= Beginning of Section =

Lemma remaining_Ok assignment (remaining : list (Var * nat)) :
  forM (λ var, d ← getitem domains var; mret (var, size d))
       (elements (variables cw ∖ dom assignment)) = Ok remaining →
  remaining.*1 = elements (variables cw ∖ dom assignment) ∧
  Forall (λ p, ∃ d : gset string, domains !! p.1 = Some d ∧ p.2 = size d)
         remaining.
Proof.
  intros Hrem%forM_Ok. induction Hrem as [|v p l r Hp _ [IH1 IH2]]; [done|].
  apply bind_Ok in Hp as (d & Hd%getitem_Ok & [= <-]). split.
  - simpl. by f_equal.
  - constructor; [by exists d|done].
Qed.

(** The slot returned is unassigned and no unassigned slot has a smaller
    domain. *)
Lemma select_unassigned_variable_Ok assignment var :
  select_unassigned_variable cw domains assignment = Ok var →
  var ∈ variables cw ∖ dom assignment ∧
  ∃ d_var : gset string, domains !! var = Some d_var ∧
    ∀ v (d_v : gset string),
      v ∈ variables cw ∖ dom assignment → domains !! v = Some d_v →
      size d_var ≤ size d_v.
Proof.
  unfold select_unassigned_variable.
  intros (remaining & [Hfst Hsize]%remaining_Ok & Hsel)%bind_Ok.
  pose proof (list_sort_sorted snd remaining) as Hsorted.
  pose proof (list_sort_perm Nat.ltb snd remaining) as Hperm.
  assert (∃ p, p ∈ list_sort Nat.ltb snd remaining ∧ var = p.1 ∧
               Forall (λ q : Var * nat, p.2 ≤ q.2) (list_sort Nat.ltb snd remaining))
    as (p & Hp & -> & Hmin).
  { destruct (list_sort Nat.ltb snd remaining) as [|m rest] eqn:Hs; [done|].
    assert (Forall (λ q : Var * nat, m.2 ≤ q.2) (m :: rest)) as Hm.
    { apply StronglySorted_inv in Hsorted as [_ ?]. by constructor. }
    case_bool_decide as Hc.
    - injection Hsel as <-. exists m. split; [by left|done].
    - pose proof (sorted_take_least snd (m.2) (m :: rest) Hsorted Hm) as Htake.
      set (c := length (filter (λ elem : Var * nat, elem.2 = m.2) (m :: rest))) in *.
      destruct (list_sort set_lt (λ pair : Var * nat, neighbors cw pair.1)
                  (take c (m :: rest))) as [|f tied] eqn:Htied; [done|].
      injection Hsel as <-.
      assert (f ∈ take c (m :: rest)) as Hf.
      { eapply list_sort_elem_of. rewrite Htied. by left. }
      rewrite Htake in Hf. apply list_elem_of_filter in Hf as [Hf2 Hf].
      exists f. split; [done|]. split; [done|]. by rewrite Hf2. }
  rewrite Hperm in Hp, Hmin. rewrite Forall_forall in Hsize, Hmin.
  split.
  - apply elem_of_elements. rewrite <-Hfst. by apply list_elem_of_fmap_2.
  - destruct (Hsize p Hp) as (d & Hd & Hd2). exists d. split; [done|].
    intros v d_v Hv%elem_of_elements Hdv. rewrite <-Hfst in Hv.
    apply list_elem_of_fmap in Hv as (q & -> & Hq).
    destruct (Hsize q Hq) as (d' & Hd' & Hq2).
    assert (d' = d_v) as -> by congruence.
    specialize (Hmin q Hq). simpl in Hmin. lia.
Qed.

Lemma select_unassigned_variable_total assignment :
  dom domains = variables cw → variables cw ∖ dom assignment ≠ ∅ →
  ∃ var, select_unassigned_variable cw domains assignment = Ok var.
Proof.
  intros Hdom Hne. unfold select_unassigned_variable.
  destruct (forM_total (λ var, d ← getitem domains var; mret (var, size d))
    (elements (variables cw ∖ dom assignment))) as [remaining Hrem].
  { intros v Hv%elem_of_elements.
    assert (v ∈ dom domains) as [d Hd]%elem_of_dom by set_solver.
    apply getitem_Ok in Hd as ->. simpl. eauto. }
  rewrite Hrem. simpl. apply remaining_Ok in Hrem as [Hfst _].
  pose proof (list_sort_perm Nat.ltb snd remaining) as Hperm.
  destruct (list_sort Nat.ltb snd remaining) as [|m rest] eqn:Hs.
  { apply Permutation_nil_l in Hperm as <-. simpl in Hfst.
    symmetry in Hfst. by apply elements_empty_inv, leibniz_equiv in Hfst. }
  case_bool_decide; [simpl; eauto|].
  set (tied := take _ (m :: rest)).
  pose proof (list_sort_perm set_lt (λ pair : Var * nat, neighbors cw pair.1) tied)
    as Hperm'.
  destruct (list_sort set_lt _ tied) as [|f ?]; [|simpl; eauto].
  apply Permutation_nil_l in Hperm'. unfold tied in Hperm'.
  rewrite filter_cons, decide_True in Hperm' by done. done.
Qed.
End select.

= End of Section =

## EXERCISE REQUIREMENTS
Please give an exact copy of the entries above, from the line with "rewrite Htake in" down to the line with "intros Hdom Hne.", inclusive, and nothing else.

## EXPECTED ANSWER
      rewrite Htake in Hf. apply list_elem_of_filter in Hf as [Hf2 Hf].
      exists f. split; [done|]. split; [done|]. by rewrite Hf2. }
  rewrite Hperm in Hp, Hmin. rewrite Forall_forall in Hsize, Hmin.
  split.
  - apply elem_of_elements. rewrite <-Hfst. by apply list_elem_of_fmap_2.
  - destruct (Hsize p Hp) as (d & Hd & Hd2). exists d. split; [done|].
    intros v d_v Hv%elem_of_elements Hdv. rewrite <-Hfst in Hv.
    apply list_elem_of_fmap in Hv as (q & -> & Hq).
    destruct (Hsize q Hq) as (d' & Hd' & Hq2).
    assert (d' = d_v) as -> by congruence.
    specialize (Hmin q Hq). simpl in Hmin. lia.
Qed.

Lemma select_unassigned_variable_total assignment :
  dom domains = variables cw → variables cw ∖ dom assignment ≠ ∅ →
  ∃ var, select_unassigned_variable cw domains assignment = Ok var.
Proof.
  intros Hdom Hne. unfold select_unassigned_variable.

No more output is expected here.